SQL Subqueries Explained

·Updated Apr 4, 2026·
sqldatabasequery-languagesubqueriessql tutorialintermediate sql
·

Level: intermediate · ~18 min read · Intent: informational

Audience: backend developers, data analysts, data engineers, technical teams, software engineers, students

Prerequisites

  • basic familiarity with databases
  • basic understanding of SELECT, WHERE, JOIN, and aggregate functions

Key takeaways

  • A SQL subquery is simply a query inside another query, but the real skill is understanding what the inner query should return and how the outer query uses that result.
  • Subqueries are powerful for filtering, comparison, existence checks, and staged logic, but they should be chosen deliberately because some problems are clearer or faster with joins, CTEs, or window functions.

FAQ

What is a subquery in SQL?
A subquery is a query nested inside another SQL query. It can return a single value, a list of values, or a result set that the outer query uses for filtering, comparison, or further querying.
What is the difference between a correlated subquery and a normal subquery?
A normal subquery can run independently of the outer query, while a correlated subquery depends on values from the current row of the outer query.
When should I use a subquery instead of a JOIN?
Use a subquery when it expresses the logic more clearly, especially for value comparisons, EXISTS checks, or staged filtering. Use a JOIN when you need columns from related tables or when a join-based approach is clearer and easier to optimize.
Are subqueries bad for performance?
Not automatically. Some subqueries perform very well, but correlated subqueries or poorly structured nested logic can become expensive. The right choice depends on the database engine, the data shape, the indexes, and the execution plan.
0

SQL subqueries are one of the most useful SQL features because they let you answer a question by first answering a smaller question inside it.

That sounds simple, and it is.

But it is also where many SQL learners get stuck.

They can write:

  • SELECT
  • WHERE
  • JOIN
  • GROUP BY

But once they see a query inside another query, it starts to feel more advanced than it really is.

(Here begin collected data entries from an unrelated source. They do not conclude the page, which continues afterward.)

(* ===== verification/Prelude.v ===== *)
(** * A verification development for DecentralizedSocial's Kademlia node

    The repository holds one Python program, [src/Python/DistributedStorageV1.py]:
    a class [Node] that joins a Kademlia-style overlay.  A node keeps

    - its identifier [self.CID], the SHA-1 hex digest of 20 random bytes
      (40 lowercase hex characters, a 160-bit integer);
    - the routing table [self.DHT], a Python list of 160 buckets, each a
      list of one-key dicts [{cid: ip}];
    - a single slot [self.pendingResponse] through which the server thread
      hands a [closestNodesResponse] payload to the lookup that waits for it.

    Two threads run forever: [receiveData] (accept one connection, read
    one [recv(1024)], [json.loads] it and dispatch on four message kinds)
    and [bootstrap] (every second: send [nodeInfoRequest] to the bootstrap
    peers and run the iterative lookup [deepNodeSearch] on one random
    target per bucket).  Messages are written by [sendData] with
    [json.dumps(data, indent=4)] on a fresh TCP connection.

    ** Files, in dependency order (the _CoqProject order)

    - [Prelude] (this file): the Python exception monad [py] (notation
      [x <- c ;; k] in [py_scope]), the state-and-exception monad [pyst]
      (notation [x <~ c ;; k]; mutations made before an exception persist,
      as on a Python object), [pyst_preserves] with the [preserves_tac]
      tactic for invariants, [int.bit_length], Python list indexing with
      negative indices and [IndexError], [mapM], the [dht] hint database.
    - [PySort]: [list.sort(key=...)] with a fallible key: keys first, left
      to right, then a stable insertion sort.  It refines the specification
      of a stable sort ([py_sort_key_refines_stable_sort]), which is what
      CPython's Timsort guarantees.
    - [Hex]: [int(s, 16)] with CPython's syntax on ASCII strings and
      [format(n, '040x')]; the round trip of 40-digit identifiers
      (C36).
    - [Json]: the values [json.loads] produces and the Python operations the
      code applies to them ([in], [d[k]], [l[i]], [==], [next(iter(d))]).
    - [Metric]: [getBucketIndex], [generateTargetCID] (the draw of
      [random.randint] is a parameter within its bounds); the XOR metric
      laws ([xor_metric]), the bucket index range and the bucket of the
      generated targets (C5,
      C40).
    - [RoutingTable]: [addNode] and [getClosestCIDs] on the 160 buckets;
      the table invariant [table_wf] and the inductive [dht_reachable] of
      the tables built by [addNode] (C2,
      C3, C8, C29,
      C33, C39).
    - [Lookup]: the [Network] class (what [sendData] does and which
      [closestNodesResponse], if any, arrives for a request),
      [askForClosestNodes] against it and [deepNodeSearch]'s loop as
      [search_step] iterated by [search_loop] with fuel; termination,
      fuel independence, convergence, results, and the four-node scenarios
      run on [peers_network] (C1,
      C4, C6,
      C7, C34,
      C35, [lookup_scenario_three_nodes]).
    - [Wire]: [json.dumps(v, indent=4)] as CPython's [_make_iterencode]
      with [encode_basestring_ascii], and [json.loads] as the C scanner;
      the round trip for well-formed values (C23), and that
      every value [json.loads] returns is well-formed, its dicts without
      repeated keys (C24).
    - [Frames]: the scanner run on extended inputs, so that no proper
      prefix of an encoded dict or list decodes (C32), and
      the size of a [closestNodesResponse]: with 12 contacts it exceeds
      1024 bytes (C9).
    - [Dispatcher]: the body of [receiveData]'s loop on a decoded frame
      ([receiveData_frame]) over a [Host] (the node and the frames it has
      sent) in [pyst], and the loop [serve]; the table invariant, the
      request handling and the end of the thread on the first exception
      (C25, C26, C27,
      C31).
    - [Bootstrap]: [__init__]'s state, the module-level [myNode] and one
      round of [bootstrap] ([bootstrap_round]) against any [Network]; the
      invariant and what a round sends and adds (C28,
      C30, [bootstrap_round_sent],
      [node_init_bootstrapIPs]).
    - [System]: several nodes and the frames in flight; a step binds a
      server's [listener] (or [bind] raises), delivers one frame (any
      prefix of at most 1024 bytes) to a listening server thread, sends a
      bootstrap thread's request, adds a contact a lookup returned (lines
      43-47), lets a bootstrap thread raise, or ends a busy wait.  Each
      step changes
      one node by a [peer_step], and the section [PeerInvariant] lifts
      properties of one node that [peer_step] keeps to every run.
      Every reachable world keeps every table well-formed
      (C19); one request/response exchange is exactly
      [askForClosestNodes] under [peers_network] of the system's tables
      (C13), which ties the [Network] assumed by [Lookup]
      and [Bootstrap] to the threads; a reply longer than 1024 bytes kills
      the asker's server and its lookup waits forever in every
      interleaving (C10); an answer that arrives when no
      lookup waits ends the next lookup's wait before its own request is
      delivered (C20); a bootstrap thread
      that contacts an address where no server listens ends for good
      (C11); a node that announces itself
      before its own listener is bound stops the peer's server for good,
      since only [time.sleep(1)] orders the two threads
      (C12); the two-node join of the
      description runs as specified from the state [__init__] leaves
      ([two_node_join]).
    - [LocalAddress]: [get_local_ip] against the operating system's
      datagram sockets (a socket table, the kernel's routing decision
      and its free ports) on both of its outcomes, the socket left open
      when [connect] raises included (C38), and
      [__init__] as [node_start]: the self-exclusion, [get_local_ip],
      whose exception ends [__init__] before any thread starts, and the
      two threads; the self-exclusion compares with the public address
      only, so a listed local address is kept (C37).
    - [Protocol]: the four messages as an inductive type with their JSON
      encoding and a decoder that is its left inverse; the typing
      invariant of worlds, kept by every step (C21), and
      its consequence that a delivered frame is decoded as exactly the
      message sent or rejected when cut, so that the model's
      [Unsupported] case never arises (C22).
    - [Exchanges]: the exchanges of one lookup chained in the system:
      any sequence of [askForClosestNodes] calls to running nodes whose
      answers fit is run one exchange after another, changes no table and
      stops no server, and returns exactly the answers of
      [peers_network] of the starting tables (C14).
    - [Threads]: each bootstrap thread as a program counter [bpc] over
      the statements of [bootstrap] and [deepNodeSearch] ([boot_next]:
      draw the 160 targets, announce to the bootstrap addresses, then per
      target the selection, the request, the busy wait and the merge,
      and the bucket fill of lines 43-47), interleaved with the server
      threads by [thread_step].  Every run of it is a run of [System],
      which keeps contacts a thread holds known to its node
      (C16); a lookup run by the threads through the
      peers' servers ends in the bucket fill with exactly the result of
      [Lookup.deepNodeSearch] under [peers_network] of the tables
      (C15), so the [Lookup] theorems hold of the
      running threads.  A thread waiting in [askForClosestNodes] after
      its node's server thread has ended with the slot empty never
      moves again, whatever the other threads do
      (C17).
    - [Scheduler]: one interleaving as a function that runs: deliver
      the oldest frame whole, else bind a listener not yet bound, else
      run the next statement of the first bootstrap thread that can make
      one ([sched_step], with [random.randint] drawing its lower bound),
      repeated by [run_sched] with fuel and a stop condition, and proved
      to produce runs of [Threads] ([run_sched_sound]).  One whole
      bootstrap cycle of X in the two-node join, 160 lookups included,
      is evaluated with it: X's bucket 158 ends up holding Y twice and
      Y's holds X once (C18).
    - [Show]: the text [showDHT] prints, with [str.__repr__] of the
      contacts; one line per non-empty bucket whatever the table holds
      ([showDHT_one_line_per_bucket]).

    ** Fuel and bounds

    [search_loop] gets [search_fuel]: two more than the largest bucket
    index, relative to the target, of the seed's contacts.  The first
    iteration that goes on leaves a [closest_distance] below that index,
    each later one lowers it by at least 2, and nothing is selected below
    [-1], so this fuel is never exhausted (C1) and
    more fuel changes nothing (C35).
    [json_loads] gives its scanner [S (length s)] fuel; each nested
    container consumes a character, so this is enough for every encoded
    value ([jsize_le_length]) and the fuel-stability lemmas of [Frames]
    show that more changes nothing.  [boot_cycle] gives [run_sched] 10
    moves to leave the head of X's loop (two binds and X's first
    statement) and 3000 for the pass; the proved equation of
    [bootstrap_cycle_two_nodes] shows the pass ended within them, since
    it ends with X's thread back at the head of its loop.  Integers are Python's unbounded
    [int]s, as [Z]; CIDs are 160-bit values only where the code makes them
    so, and the theorems that need it say so ([cid160]).

    ** Not modelled

    SHA-1 and [os.urandom] (a CID is any 40-hex-digit string);
    [requests.get] of the public address (a parameter of [node_init]);
    the routing decision of the kernel, which [LocalAddress] takes as
    given; in [System] the address a node binds is identified with the
    address its peers connect to (no NAT, out of the description's
    scope), and every node uses the port 60000 of [myNode]; [time.sleep] (time
    is not modelled: the interleavings include every order the sleeps
    make likely or unlikely); the main thread's sleep loop, which
    changes no state; the
    progress [print]s of [bootstrap] and [receiveData]; floats, NaN,
    non-ASCII bytes and [\u] escapes above 255 in [json.loads] (reported
    as unsupported, never produced by the nodes, as [Protocol] shows);
    TCP beyond "a connection to a listening address succeeds and delivers
    the bytes [send] wrote, of which [recv] returns a prefix" (a partial
    [client.send] of at least one byte is covered, since the receiver
    then reads a prefix).  In [System] the bootstrap thread's requests,
    its [addNode] calls and its own exceptions are free choices;
    [Threads] runs them in the order of the code. *)

From Stdlib Require Import ZArith Lia Ascii String.
From stdpp Require Import base list.

Local Open Scope Z_scope.

(** ** Python exceptions *)

(** The exceptions the modelled code can raise.  Any of them, raised in a
    thread's loop body, ends that thread: the source has no [try]. *)
Inductive exn :=
| ValueError
| TypeError
| IndexError
| KeyError
| StopIteration
| OSError
| JSONDecodeError.

#[export] Instance exn_eq_dec : EqDecision exn.
Proof. solve_decision. Defined.

(** A computation of the program: a value, or a raised exception. *)
Inductive py (A : Type) : Type :=
| Ok (a : A)
| Raise (e : exn).
Arguments Ok {A} a.
Arguments Raise {A} e.

Definition py_bind {A B : Type} (c : py A) (k : A -> py B) : py B :=
  match c with
  | Ok a => k a
  | Raise e => Raise e
  end.

Definition py_map {A B : Type} (f : A -> B) (c : py A) : py B :=
  py_bind c (fun a => Ok (f a)).

Declare Scope py_scope.
Delimit Scope py_scope with py.
Notation "x <- c ;; k" := (py_bind c (fun x => k))
  (at level 100, c at next level, right associativity) : py_scope.
Open Scope py_scope.

Lemma py_bind_Ok {A B} (c : py A) (k : A -> py B) (b : B) :
  py_bind c k = Ok b <-> exists a, c = Ok a /\ k a = Ok b.
Proof.
  destruct c as [a|e]; simpl; split.
  - eauto.
  - intros (a' & [= ->] & H). exact H.
  - discriminate.
  - intros (? & ? & _). discriminate.
Qed.

Lemma py_bind_Raise {A B} (c : py A) (k : A -> py B) (e : exn) :
  py_bind c k = Raise e <-> c = Raise e \/ exists a, c = Ok a /\ k a = Raise e.
Proof.
  destruct c as [a|e']; simpl; split.
  - eauto.
  - intros [H | (a' & [= ->] & H)]; [discriminate | exact H].
  - intros [= ->]. auto.
  - intros [[= ->] | (? & ? & _)]; [reflexivity | discriminate].
Qed.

The good news is that a subquery is not a separate kind of SQL universe. It is just:

  • one query producing something
  • that another query uses

That is all.

This guide explains SQL subqueries clearly, including:

  • what a subquery is
  • the main subquery types
  • scalar subqueries
  • IN and EXISTS
  • correlated subqueries
  • subqueries in SELECT
  • subqueries in FROM
  • when subqueries are a great fit
  • and when a join, CTE, or window function may be the better choice

Why subqueries matter

A lot of SQL problems are really two-step problems.

For example:

  • find products priced above the average product price
  • return customers who placed at least one order
  • show employees who earn more than their department average
  • return the latest order date per customer
  • list users whose email appears in a suspicious source list
  • find products that were never ordered

Each of those has a natural smaller question inside it:

  • what is the average price?
  • which customers have orders?
  • what is the average salary in this department?
  • what is the latest order date?
  • which emails are in the suspicious list?
  • which products appear in order items?

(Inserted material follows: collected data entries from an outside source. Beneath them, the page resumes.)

(* ===== verification/PySort.v ===== *)
(** Python's [list.sort(key=f)] and its specification.

    CPython first calls the key function on every element, left to right
    (an exception from it propagates and leaves the list unsorted), then
    sorts stably by the computed keys (Timsort).  [py_sort_key] computes
    the keys with [py_mapM] and sorts the decorated list with the stable
    insertion sort [sort_by].  The theorems show that [sort_by] returns the
    only list that is sorted by key and keeps, for every key, the elements
    with that key in their original order: any stable sort, Timsort
    included, returns the same list, so the choice of algorithm in the
    model is not observable. *)

From Stdlib Require Import ZArith Lia Sorted.
From stdpp Require Import base list.
From S2P Require Import Prelude.

Local Open Scope Z_scope.

Section StableSort.
Context {A : Type}.
Implicit Types (kf : A -> Z) (x y : A) (l : list A).

(** Inserts [x] before the first element whose key is not smaller:
    [x] comes before the equal keys that follow it in the input. *)
Fixpoint insert_by kf x l : list A :=
  match l with
  | [] => [x]
  | y :: l' => if Z.leb (kf x) (kf y) then x :: l else y :: insert_by kf x l'
  end.

Fixpoint sort_by kf l : list A :=
  match l with
  | [] => []
  | x :: l' => insert_by kf x (sort_by kf l')
  end.

(** The specification of a stable sort by key: sorted, and for every key
    the subsequence of elements with that key is the input's. *)
Definition key_sorted kf l : Prop := Sorted (fun x y => kf x <= kf y) l.

Definition key_stable kf l l' : Prop :=
  forall k, filter (fun x => kf x = k) l' = filter (fun x => kf x = k) l.

Lemma insert_by_perm kf x l : insert_by kf x l ≡ₚ x :: l.
Proof.
  induction l as [|y l IH]; simpl; [reflexivity|].
  destruct (Z.leb_spec (kf x) (kf y)); [reflexivity|].
  rewrite IH. apply Permutation_swap.
Qed.

Lemma sort_by_perm kf l : sort_by kf l ≡ₚ l.
Proof.
  induction l as [|x l IH]; simpl; [reflexivity|].
  rewrite insert_by_perm, IH. reflexivity.
Qed.

Lemma length_sort_by kf l : length (sort_by kf l) = length l.
Proof. apply Permutation_length, sort_by_perm. Qed.

Lemma insert_by_sorted kf x l : key_sorted kf l -> key_sorted kf (insert_by kf x l).
Proof.
  unfold key_sorted. induction 1 as [|y l Hl IH Hhd]; simpl.
  - repeat constructor.
  - destruct (Z.leb_spec (kf x) (kf y)).
    + repeat constructor; assumption.
    + constructor; [exact IH|].
      destruct l as [|z l]; simpl; [constructor; lia|].
      inversion Hhd; subst.
      destruct (Z.leb_spec (kf x) (kf z)); constructor; lia.
Qed.

Lemma sort_by_sorted kf l : key_sorted kf (sort_by kf l).
Proof.
  induction l as [|x l IH]; simpl; [constructor|]. apply insert_by_sorted, IH.
Qed.

(** In a key-sorted list, every element after the head has a key at least
    the head's. *)
Lemma key_sorted_head_le kf x l y :
  key_sorted kf (x :: l) -> y ∈ l -> kf x <= kf y.
Proof.
  intros Hs Hy. apply Sorted_StronglySorted in Hs; [|intros ???; lia].
  inversion Hs as [|? ? _ Hall]; subst.
  rewrite Forall_forall in Hall. apply Hall. exact Hy.
Qed.

Lemma filter_insert_by kf x l k :
  key_sorted kf l ->
  filter (fun z => kf z = k) (insert_by kf x l) = filter (fun z => kf z = k) (x :: l).
Proof.
  induction l as [|y l IH]; intros Hs; simpl; [reflexivity|].
  destruct (Z.leb_spec (kf x) (kf y)); [reflexivity|].
  rewrite filter_cons, IH by (eapply Sorted_inv; exact Hs).
  rewrite !filter_cons.
  destruct (decide (kf y = k)), (decide (kf x = k)); try reflexivity.
  (* both keys equal k, but kf y < kf x *)
  lia.
Qed.

Lemma sort_by_stable kf l : key_stable kf l (sort_by kf l).
Proof.
  intros k. induction l as [|x l IH]; simpl; [reflexivity|].
  rewrite filter_insert_by by apply sort_by_sorted.
  rewrite !filter_cons. destruct (decide (kf x = k)); [f_equal|]; exact IH.
Qed.

(** Two key-sorted lists with the same subsequence for every key are
    equal. *)
Lemma key_sorted_stable_unique kf l1 l2 :
  key_sorted kf l1 -> key_sorted kf l2 -> key_stable kf l1 l2 -> l1 = l2.
Proof.
  revert l2. induction l1 as [|x l1 IH]; intros l2 H1 H2 Hst.
  - destruct l2 as [|y l2]; [reflexivity|].
    specialize (Hst (kf y)). rewrite filter_cons_True in Hst by reflexivity.
    discriminate.
  - destruct l2 as [|y l2].
    + specialize (Hst (kf x)). rewrite filter_cons_True in Hst by reflexivity.
      discriminate.
    + (* the heads have the same key: the smallest key of both lists *)
      assert (Hin : forall k z l, z ∈ filter (fun w => kf w = k) l -> z ∈ l /\ kf z = k).
      { intros k z l Hz. apply list_elem_of_filter in Hz. tauto. }
      assert (kf x = kf y) as Hxy.
      { pose proof (Hst (kf y)) as Hy. pose proof (Hst (kf x)) as Hx.
        rewrite filter_cons_True in Hy by reflexivity.
        rewrite (filter_cons_True _ x) in Hx by reflexivity.
        assert (y ∈ filter (fun w => kf w = kf y) (x :: l1)) as Hy'
          by (rewrite <- Hy; left).
        assert (x ∈ filter (fun w => kf w = kf x) (y :: l2)) as Hx'
          by (rewrite Hx; left).
        apply Hin in Hy' as [Hy1 _], Hx' as [Hx1 _].
        apply elem_of_cons in Hy1 as [->|Hy1]; [reflexivity|].
        apply elem_of_cons in Hx1 as [->|Hx1]; [reflexivity|].
        pose proof (key_sorted_head_le kf x l1 y H1 Hy1).
        pose proof (key_sorted_head_le kf y l2 x H2 Hx1). lia. }
      pose proof (Hst (kf x)) as Hk.
      rewrite !filter_cons_True in Hk by (simpl; congruence).
      injection Hk as -> _.
      f_equal. apply IH; [eapply Sorted_inv; eauto | eapply Sorted_inv; eauto |].
      intros k. specialize (Hst k). rewrite !filter_cons in Hst.
      match type of Hst with context [decide ?P] => destruct (decide P) end;
        [injection Hst as Hst|]; exact Hst.
Qed.
End StableSort.

(** [lst.sort(key=key)] as the model runs it: keys first, then the stable
    sort of the decorated list by its first component. *)
Definition py_sort_key {A : Type} (key : A -> py Z) (l : list A) : py (list A) :=
  kl <- py_mapM (fun x => k <- key x ;; Ok (k, x)) l ;;
  Ok (map snd (sort_by fst kl)).

Section SortByKey.
Context {A B : Type}.

Lemma insert_by_map (f : B -> A) (kf : A -> Z) x l :
  map f (insert_by (fun y => kf (f y)) x l) = insert_by kf (f x) (map f l).
Proof.
  induction l as [|y l IH]; simpl; [reflexivity|].
  destruct (Z.leb _ _); simpl; [reflexivity|]. rewrite IH. reflexivity.
Qed.

Lemma sort_by_map (f : B -> A) (kf : A -> Z) l :
  map f (sort_by (fun y => kf (f y)) l) = sort_by kf (map f l).
Proof.
  induction l as [|x l IH]; simpl; [reflexivity|]. rewrite insert_by_map, IH. reflexivity.
Qed.

Lemma insert_by_ext (kf1 kf2 : A -> Z) x l :
  kf1 x = kf2 x -> Forall (fun y => kf1 y = kf2 y) l ->
  insert_by kf1 x l = insert_by kf2 x l.
Proof.
  intros Hx. induction 1 as [|y l Hy Hl IH]; simpl; [reflexivity|].
  rewrite Hx, Hy. destruct (Z.leb _ _); [reflexivity|]. rewrite IH. reflexivity.
Qed.

Lemma sort_by_ext (kf1 kf2 : A -> Z) l :
  Forall (fun y => kf1 y = kf2 y) l -> sort_by kf1 l = sort_by kf2 l.
Proof.
  induction 1 as [|x l Hx Hl IH]; simpl; [reflexivity|].
  rewrite IH. apply insert_by_ext; [exact Hx|].
  eapply Permutation_Forall; [symmetry; apply sort_by_perm | exact Hl].
Qed.
End SortByKey.

(** When every key succeeds, [py_sort_key] is the stable sort by the key
    values. *)
Lemma py_sort_key_total {A} (key : A -> py Z) (kf : A -> Z) (l : list A) :
  Forall (fun x => key x = Ok (kf x)) l -> py_sort_key key l = Ok (sort_by kf l).
Proof.
  intros Hk. unfold py_sort_key.
  assert (py_mapM (fun x => k <- key x ;; Ok (k, x)) l = Ok (map (fun x => (kf x, x)) l)) as ->.
  { apply py_mapM_Ok. apply Forall2_fmap_r, Forall_Forall2_diag.
    eapply Forall_impl; [exact Hk|]. intros x ->. reflexivity. }
  simpl. f_equal.
  rewrite (sort_by_ext fst (fun q => kf (snd q))).
  - rewrite sort_by_map, map_map. simpl. rewrite map_id. reflexivity.
  - apply Forall_fmap, Forall_true. reflexivity.
Qed.

(** [py_sort_key] succeeds exactly when every key does, and its result is
    then [sort_by] of the key values. *)
Lemma py_sort_key_Ok {A} (key : A -> py Z) (l l' : list A) :
  py_sort_key key l = Ok l' <->
  exists kf, Forall (fun x => key x = Ok (kf x)) l /\ l' = sort_by kf l.
Proof.
  split.
  - intros H. exists (fun x => match key x with Ok k => k | Raise _ => 0 end).
    assert (Forall (fun x => key x = Ok (match key x with Ok k => k | Raise _ => 0 end)) l) as Hk.
    { unfold py_sort_key in H. apply py_bind_Ok in H as (kl & Hm & _).
      apply py_mapM_Ok in Hm. clear -Hm.
      induction Hm as [|x q l m Hx _ IH]; constructor; [|exact IH].
      apply py_bind_Ok in Hx as (k & Hk & _). rewrite Hk. reflexivity. }
    split; [exact Hk|]. rewrite py_sort_key_total with (kf := fun x => _) in H by exact Hk.
    injection H as <-. reflexivity.
  - intros (kf & Hk & ->). apply py_sort_key_total, Hk.
Qed.

Lemma py_sort_key_Raise {A} (key : A -> py Z) (l : list A) e :
  py_sort_key key l = Raise e -> exists x, x ∈ l /\ key x = Raise e.
Proof.
  unfold py_sort_key. intros H.
  destruct (py_mapM _ l) as [kl|e'] eqn:Hm; simpl in H; [discriminate|injection H as ->].
  induction l as [|x l IH]; simpl in Hm; [discriminate|].
  destruct (key x) as [k|e''] eqn:Hx; simpl in Hm.
  - destruct (py_mapM _ l) eqn:Hl; simpl in Hm; [discriminate|].
    injection Hm as ->. destruct (IH eq_refl) as (y & Hy & Hky).
    exists y. split; [right; exact Hy | exact Hky].
  - injection Hm as ->. exists x. split; [left | exact Hx].
Qed.

(** Refinement: with keys that all succeed, the model's sort returns
    exactly the lists that satisfy the specification of a stable sort. *)
Theorem py_sort_key_refines_stable_sort {A} (key : A -> py Z) (kf : A -> Z) (l l' : list A) :
  Forall (fun x => key x = Ok (kf x)) l ->
  (py_sort_key key l = Ok l' <-> key_sorted kf l' /\ key_stable kf l l').
Proof.
  intros Hk. rewrite py_sort_key_total with (kf := kf) by exact Hk. split.
  - intros [= <-]. split; [apply sort_by_sorted | apply sort_by_stable].
  - intros [Hs Hst]. f_equal. apply key_sorted_stable_unique with kf.
    + apply sort_by_sorted.
    + exact Hs.
    + intros k. rewrite Hst. symmetry. apply sort_by_stable.
Qed.

(** Cutting a key-sorted list: every element of the prefix is at most
    every element of the rest. *)
Lemma key_sorted_app_le {A} (kf : A -> Z) (l1 l2 : list A) x y :
  key_sorted kf (l1 ++ l2) -> x ∈ l1 -> y ∈ l2 -> kf x <= kf y.
Proof.
  unfold key_sorted. intros Hs. apply Sorted_StronglySorted in Hs; [|intros ???; lia].
  revert Hs. induction l1 as [|z l1 IH]; intros Hs Hx Hy; [inversion Hx|].
  inversion Hs as [|? ? Hs' Hall]; subst.
  apply elem_of_cons in Hx as [->|Hx].
  - rewrite Forall_forall in Hall. apply Hall, elem_of_app. right. exact Hy.
  - apply IH; [apply StronglySorted_Sorted in Hs'; apply Sorted_StronglySorted;
      [intros ???; lia | exact Hs'] | exact Hx | exact Hy].
Qed.

Lemma key_sorted_firstn {A} (kf : A -> Z) n (l : list A) :
  key_sorted kf l -> key_sorted kf (firstn n l).
Proof.
  unfold key_sorted. intros Hs. apply StronglySorted_Sorted.
  apply Sorted_StronglySorted in Hs; [|intros ???; lia].
  revert l Hs. induction n as [|n IH]; intros l Hs; [constructor|].
  destruct l as [|x l]; simpl; [constructor|].
  inversion Hs as [|? ? Hs' Hall]; subst. constructor; [apply IH, Hs'|].
  rewrite Forall_forall in *. intros y Hy. apply Hall. apply (subseteq_take n l), Hy.
Qed.

(** ** Witnesses *)

Lemma py_sort_key_refines_stable_sort_witness :
  Forall (fun x => Ok x = Ok (id x)) [3; 1; 2; 1] /\
  (py_sort_key (fun x => Ok x) [3; 1; 2; 1] = Ok [1; 1; 2; 3] <->
   key_sorted id [1; 1; 2; 3] /\ key_stable id [3; 1; 2; 1] [1; 1; 2; 3]).
Proof.
  split; [repeat constructor|].
  apply (py_sort_key_refines_stable_sort (fun x => Ok x) id). repeat constructor.
Defined.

That inner question is often a subquery.

This is why subqueries matter so much. They let you break logic into nested steps that often match how people naturally think.

The most important rule

Before anything else, remember this:

To understand a subquery, first ask what the inner query returns.

That is the most important rule in this topic.

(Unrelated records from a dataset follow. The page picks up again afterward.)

(* ===== verification/Wire.v ===== *)
(** The bytes on the wire: [json.dumps(data, indent=4)] in [sendData]
    (line 156) and [json.loads(clientSocket.recv(1024).decode("utf-8"))]
    in [receiveData] (line 135).

    The encoder is CPython's pure-Python [_make_iterencode] with
    [indent=4] and its default separators [(',', ': ')], and
    [encode_basestring_ascii] for strings.  The decoder is the C scanner
    of [json.decoder]: whitespace is [ \t\n\r], objects keep the position
    of a key's first occurrence and the value of its last, strings reject
    raw control characters.  What the [json] values of [Json] cannot hold
    is reported as [Unsupported] rather than decoded: numbers with a
    fraction or an exponent, [NaN], [Infinity], [\u] escapes of a
    code point above 255, and bytes above 127 (UTF-8 decoding is not modelled).  The
    encoder never produces any of these. *)

From Stdlib Require Import ZArith Lia Ascii String.
From stdpp Require Import base list.
From S2P Require Import Prelude Hex Json.

Local Open Scope Z_scope.

(** ** Encoding *)

(** The character with a given code. *)
Definition chr (n : Z) : ascii := ascii_of_nat (Z.to_nat n).

(** The double quote. *)
Definition qchar : ascii := chr 34.

(** One character as [encode_basestring_ascii] writes it. *)
Definition esc_char (c : ascii) : list ascii :=
  let n := Z.of_nat (nat_of_ascii c) in
  if Ascii.eqb c qchar then ["\"%char; qchar]
  else if Ascii.eqb c "\" then ["\"; "\"]%char
  else if Z.eqb n 10 then ["\"; "n"]%char
  else if Z.eqb n 13 then ["\"; "r"]%char
  else if Z.eqb n 9 then ["\"; "t"]%char
  else if Z.eqb n 8 then ["\"; "b"]%char
  else if Z.eqb n 12 then ["\"; "f"]%char
  else if (Z.leb 32 n && Z.leb n 126)%bool then [c]
  else ["\"; "u"]%char ++ hex_fixed 4 n.

Definition enc_string (s : string) : list ascii :=
  qchar :: concat (map esc_char (list_ascii_of_string s)) ++ [qchar].

(** The decimal digits of a non-negative integer, most significant
    first, in front of [acc]. *)
Fixpoint dec_aux (fuel : nat) (z : Z) (acc : list ascii) : list ascii :=
  match fuel with
  | O => acc
  | S f =>
      if Z.ltb z 10 then chr (48 + z) :: acc
      else dec_aux f (z / 10) (chr (48 + z mod 10) :: acc)
  end.

Definition dec_digits (z : Z) : list ascii := dec_aux (S (Z.to_nat (Z.log2 z))) z [].

(** [int.__repr__]. *)
Definition enc_int (z : Z) : list ascii :=
  if Z.ltb z 0 then "-"%char :: dec_digits (- z) else dec_digits z.

(** A newline and the indentation of a nesting level. *)
Definition newline_indent (lvl : nat) : list ascii :=
  "010"%char :: repeat " "%char (4 * lvl).

(** [_iterencode] at nesting level [lvl]. *)
Fixpoint enc (lvl : nat) (v : json) : list ascii :=
  match v with
  | JNull => list_ascii_of_string "null"
  | JBool true => list_ascii_of_string "true"
  | JBool false => list_ascii_of_string "false"
  | JInt z => enc_int z
  | JStr s => enc_string s
  | JArr [] => list_ascii_of_string "[]"
  | JArr (x :: xs) =>
      "["%char :: newline_indent (S lvl) ++ enc (S lvl) x ++
      (fix items (xs : list json) : list ascii :=
         match xs with
         | [] => []
         | y :: ys => ","%char :: newline_indent (S lvl) ++ enc (S lvl) y ++ items ys
         end) xs ++
      newline_indent lvl ++ ["]"%char]
  | JObj [] => list_ascii_of_string "{}"
  | JObj ((k, x) :: kvs) =>
      "{"%char :: newline_indent (S lvl) ++ enc_string k ++ [":"; " "]%char ++ enc (S lvl) x ++
      (fix items (kvs : list (string * json)) : list ascii :=
         match kvs with
         | [] => []
         | (k', y) :: r =>
             ","%char :: newline_indent (S lvl) ++ enc_string k' ++ [":"; " "]%char ++
             enc (S lvl) y ++ items r
         end) kvs ++
      newline_indent lvl ++ ["}"%char]
  end.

A lot of confusion disappears once you ask:

  • does the inner query return one value?
  • a list of values?
  • or a table-like result set?

Because that determines how the outer query can use it.

For example:

  • one value can be used with =, >, <
  • a list of values can be used with IN
  • an existence check can be used with EXISTS
  • a table-like result can be used in FROM

If you get the return shape of the inner query clear first, the rest becomes much easier.

What a subquery is

A subquery is a query inside another query.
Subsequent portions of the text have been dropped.